The rate of cord-cutting last year nearly doubled from 2017, with 2.9 million pay-TV subscribers scrapping their package all together, according to a study from the Leichtman Research Group (per Deadline). The research firm, which “tracks providers covering about 95 percent of the market,” also found that consumers are not generally trading in their bloated cable packages for more affordable channel bundles. This suggests that they are opting more frequently for low-cost subscription-video on-demand services such as Netflix, Amazon Prime Video and Hulu. In other words, streaming continues its dominant march onward like the Night King’s army of the dead in Game of Thrones.
Satellite distributors DirecTV (which AT&T acquired in 2015, preceding the company’s recent turbulent purchase of Time Warner) and Dish Network took the worst hit of all, with 2.36 million last year compared to 1.55 million in 2017. According to Bruce Leichtman, president and principal analyst for Leichtman Research Group, pay-TV has seen an exodus of around 10 million paying customers since 2012. It’s worth noting, however, that slimmer packages such as DirecTV Now and SlingTV continue to grow, though not at a fast enough rate to offset these significant losses.
What does this mean for the television industry overall? Nothing good. Eric Schiffer, CEO of the Patriarch Organization and chairman of Reputation Management Consultants, predicted something of a surrender from traditional television in the near future while speaking to Observer last year.

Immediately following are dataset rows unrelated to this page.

(** The world a 200 answer leaves. *)
Lemma downloadAppScript_200_world (this : t) (u : string) (w : World) (res : HttpResponse) :
  net w (bundleRequest this u w) = Responded res ->
  statusCode res = 200 ->
  downloadAppScript this u w
  = (Fulfilled (scriptFilePath this u),
     set_etag (response_etag res) (primed this u w),
     emit (ELog ("Script " +:+ overriddenScriptUrlString this u
                 +:+ " downloaded to " +:+ scriptFilePath this u))
       (FileSystem.writeFile (scriptFilePath this u)
          (storedBody this u (res_body res))
          match getSourceMapURL (url_parse (overriddenScriptUrlString this u))
                                (res_body res) with
          | None => emit (EHttpGet (bundleRequest this u w)) w
          | Some sm =>
              writeAppSourceMap (set_etag (response_etag res) (primed this u w)) sm
                (url_parse (overriddenScriptUrlString this u))
                (emit (EHttpGet (bundleRequest this u w)) w)
          end)).
Proof.
  intros Hnet H2. unfold downloadAppScript, requestWithEtag, http_get.
  fold (scriptFilePath this u). fold (primed this u w).
  fold (bundleRequest this u w). rewrite Hnet, H2.
  cbn [negb andb Z.eqb Pos.eqb fst snd code body etag].
  unfold storedBody.
  destruct (getSourceMapURL _ _); reflexivity.
Qed.

(** The four ways a download can go. *)
Lemma downloadAppScript_cases (this : t) (u : string) (w : World) :
  (exists e, net w (bundleRequest this u w) = NetError e)
  \/ (exists res, net w (bundleRequest this u w) = Responded res
                  /\ statusCode res <> 200 /\ statusCode res <> 304)
  \/ (exists res, net w (bundleRequest this u w) = Responded res
                  /\ statusCode res = 304)
  \/ (exists res, net w (bundleRequest this u w) = Responded res
                  /\ statusCode res = 200).
Proof.
  destruct (net w (bundleRequest this u w)) as [e|res]; [left; eauto|].
  destruct (decide (statusCode res = 304)); [right; right; left; eauto|].
  destruct (decide (statusCode res = 200)); [right; right; right; eauto|].
  right; left; eauto.
Qed.

(** X2.  A download leaves the servers and the packager as they are, keeps
    the importer's port and storage directory, changes no file other than
    the one at the cache path of its URL, and has no effect other than
    GETs, writes to that cache path and log lines. *)
Theorem downloadAppScript_frame (this : t) (u : string) (w : World) :
  let out := downloadAppScript this u w in
  net (snd out) = net w
  /\ running (snd out) = running w
  /\ (forall p, p <> scriptFilePath this u ->
        files (snd out) !! p = files w !! p)
  /\ packagerPort (snd (fst out)) = packagerPort this
  /\ sourcesStoragePath (snd (fst out)) = sourcesStoragePath this
  /\ (forall e, In e (since w (snd out)) ->
        (exists r, e = EHttpGet r)
        \/ (exists content, e = EWriteFile (scriptFilePath this u) content)
        \/ (exists msg, e = ELog msg)).
Proof.
  intros out. subst out.
  assert (P : packagerPort (primed this u w) = packagerPort this
              /\ sourcesStoragePath (primed this u w) = sourcesStoragePath this).
  { unfold primed. destruct (negb _); auto. }
  destruct P as [Pp Ps].
  destruct (downloadAppScript_cases this u w)
    as [(e0 & Hn) | [(res & Hn & H2 & H3) | [(res & Hn & H3) | (res & Hn & H2)]]].
  - rewrite (downloadAppScript_error _ _ _ _ Hn). cbn [fst snd].
    rewrite since_emit. repeat split; auto.
    intros e [<- | []]. left. eauto.
  - rewrite (downloadAppScript_bad _ _ _ _ Hn H2 H3). cbn [fst snd].
    rewrite since_emit. repeat split; auto.
    intros e [<- | []]. left. eauto.
  - rewrite (downloadAppScript_304 _ _ _ _ Hn H3). cbn [fst snd].
    rewrite since_emit. repeat split; auto.
    intros e [<- | []]. left. eauto.
  - rewrite (downloadAppScript_200_world _ _ _ _ Hn H2). cbn [fst snd].
    destruct (getSourceMapURL _ _) as [sm|]; cbn;
      (split; [reflexivity|]); (split; [reflexivity|]);
      (split; [intros p Hp; apply lookup_insert_ne; congruence|]);
      (split; [exact Pp|]); (split; [exact Ps|]).
    + erewrite since_app; [|cbn; rewrite <- !app_assoc; reflexivity].
      intros e [<- | [<- | [<- | [<- | []]]]]; eauto.
    + erewrite since_app; [|cbn; rewrite <- !app_assoc; reflexivity].
      intros e [<- | [<- | [<- | []]]]; eauto.
Qed.


(** X4.  A download whose GET fails, with a connection error or with a
    status other than 200 and 304, is rejected, with that error or with an
    [Error] whose message is the body received.  It has issued that one GET
    and nothing else, written nothing and started no source map download.
    When the cache file exists the importer is exactly as before, its
    remembered ETag included; when it does not, the remembered ETag is
    gone. *)
Theorem downloadAppScript_failure_keeps_state (this : t) (u : string) (w : World)
    (e : Error) :
  (net w (bundleRequest this u w) = NetError e
   \/ exists res, net w (bundleRequest this u w) = Responded res
                  /\ statusCode res <> 200 /\ statusCode res <> 304
                  /\ e = mkError KError (res_body res)) ->
  let out := downloadAppScript this u w in
  fst (fst out) = Rejected e
  /\ files (snd out) = files w
  /\ pending (snd out) = pending w
  /\ since w (snd out) = [EHttpGet (bundleRequest this u w)]
  /\ (FileSystem.existsSync (scriptFilePath this u) w = true -> snd (fst out) = this)
  /\ (FileSystem.existsSync (scriptFilePath this u) w = false ->
      snd (fst out) = set_etag None this).
Proof.
  intros C out.
  assert (E : downloadAppScript this u w
              = (Rejected e, primed this u w,
                 emit (EHttpGet (bundleRequest this u w)) w)).
  { destruct C as [Hn | (res & Hn & H2 & H3 & ->)].
    - apply downloadAppScript_error, Hn.
    - apply downloadAppScript_bad; assumption. }
  subst out. rewrite E. cbn [fst snd].
  split; [reflexivity|]. split; [reflexivity|]. split; [reflexivity|].
  split; [apply since_emit|]. split.
  - apply primed_cached.
  - intros Hm. unfold primed. rewrite Hm. reflexivity.
Qed.

(** What a 200 answer that refers to a source map leaves behind. *)
Lemma downloadAppScript_200_map (this : t) (u : string) (w : World)
    (res : HttpResponse) (sm : Url) :
  net w (bundleRequest this u w) = Responded res ->
  statusCode res = 200 ->
  getSourceMapURL (url_parse (overriddenScriptUrlString this u)) (res_body res)
    = Some sm ->
  fst (fst (downloadAppScript this u w)) = Fulfilled (scriptFilePath this u)
  /\ since w (snd (downloadAppScript this u w))
     = [EHttpGet (bundleRequest this u w);
        EHttpGet (mkRequest (href sm) ∅);
        EWriteFile (scriptFilePath this u) (updateScriptPaths (res_body res) sm);
        ELog ("Script " +:+ overriddenScriptUrlString this u
              +:+ " downloaded to " +:+ scriptFilePath this u)]
  /\ pending (snd (downloadAppScript this u w))
     = pending w
       ++ [mkJob (net w (mkRequest (href sm) ∅)) sm
                 (url_parse (overriddenScriptUrlString this u))].
Proof.
  intros Hn H2 Hsm.
  rewrite (downloadAppScript_200_world _ _ _ _ Hn H2). unfold storedBody.
  rewrite Hsm. cbn [fst snd]. split; [reflexivity|]. split.
  - apply since_app. cbn. rewrite <- !app_assoc. reflexivity.
  - reflexivity.
Qed.

(** X5.  A 200 answer whose body refers to a source map: the GET of the
    map goes out right after the GET of the bundle and before the bundle
    is written, its outcome is left pending, and the download is fulfilled
    with the cache path without waiting for it, whatever that outcome is.
    The bundle is stored with its reference made local. *)
Theorem downloadAppScript_starts_source_map (this : t) (u : string) (w : World)
    (res : HttpResponse) (sm : Url) :
  net w (bundleRequest this u w) = Responded res ->
  statusCode res = 200 ->
  getSourceMapURL (url_parse (overriddenScriptUrlString this u)) (res_body res)
    = Some sm ->
  let out := downloadAppScript this u w in
  fst (fst out) = Fulfilled (scriptFilePath this u)
  /\ since w (snd out)
     = [EHttpGet (bundleRequest this u w);
        EHttpGet (mkRequest (href sm) ∅);
        EWriteFile (scriptFilePath this u) (updateScriptPaths (res_body res) sm);
        ELog ("Script " +:+ overriddenScriptUrlString this u
              +:+ " downloaded to " +:+ scriptFilePath this u)]
  /\ pending (snd out)
     = pending w
       ++ [mkJob (net w (mkRequest (href sm) ∅)) sm
                 (url_parse (overriddenScriptUrlString this u))].
Proof.
  intros Hn H2 Hsm out. subst out. apply downloadAppScript_200_map; assumption.
Qed.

“Linear TV may move much more into production than distribution,” he said. “These networks doing TV will probably be more producers of content and change to use Netflix as a distribution hub as long as it’s exclusive. We’re probably five years away from something like that.”
That’s a tectonic shift that would upend roughly 80 years of industry operations. But with powerful scaled-up conglomerates such as Disney, Apple, WarnerMedia and Comcast all joining Netflix, Amazon and Hulu in the streaming arena by 2020, it may be something of an inevitability.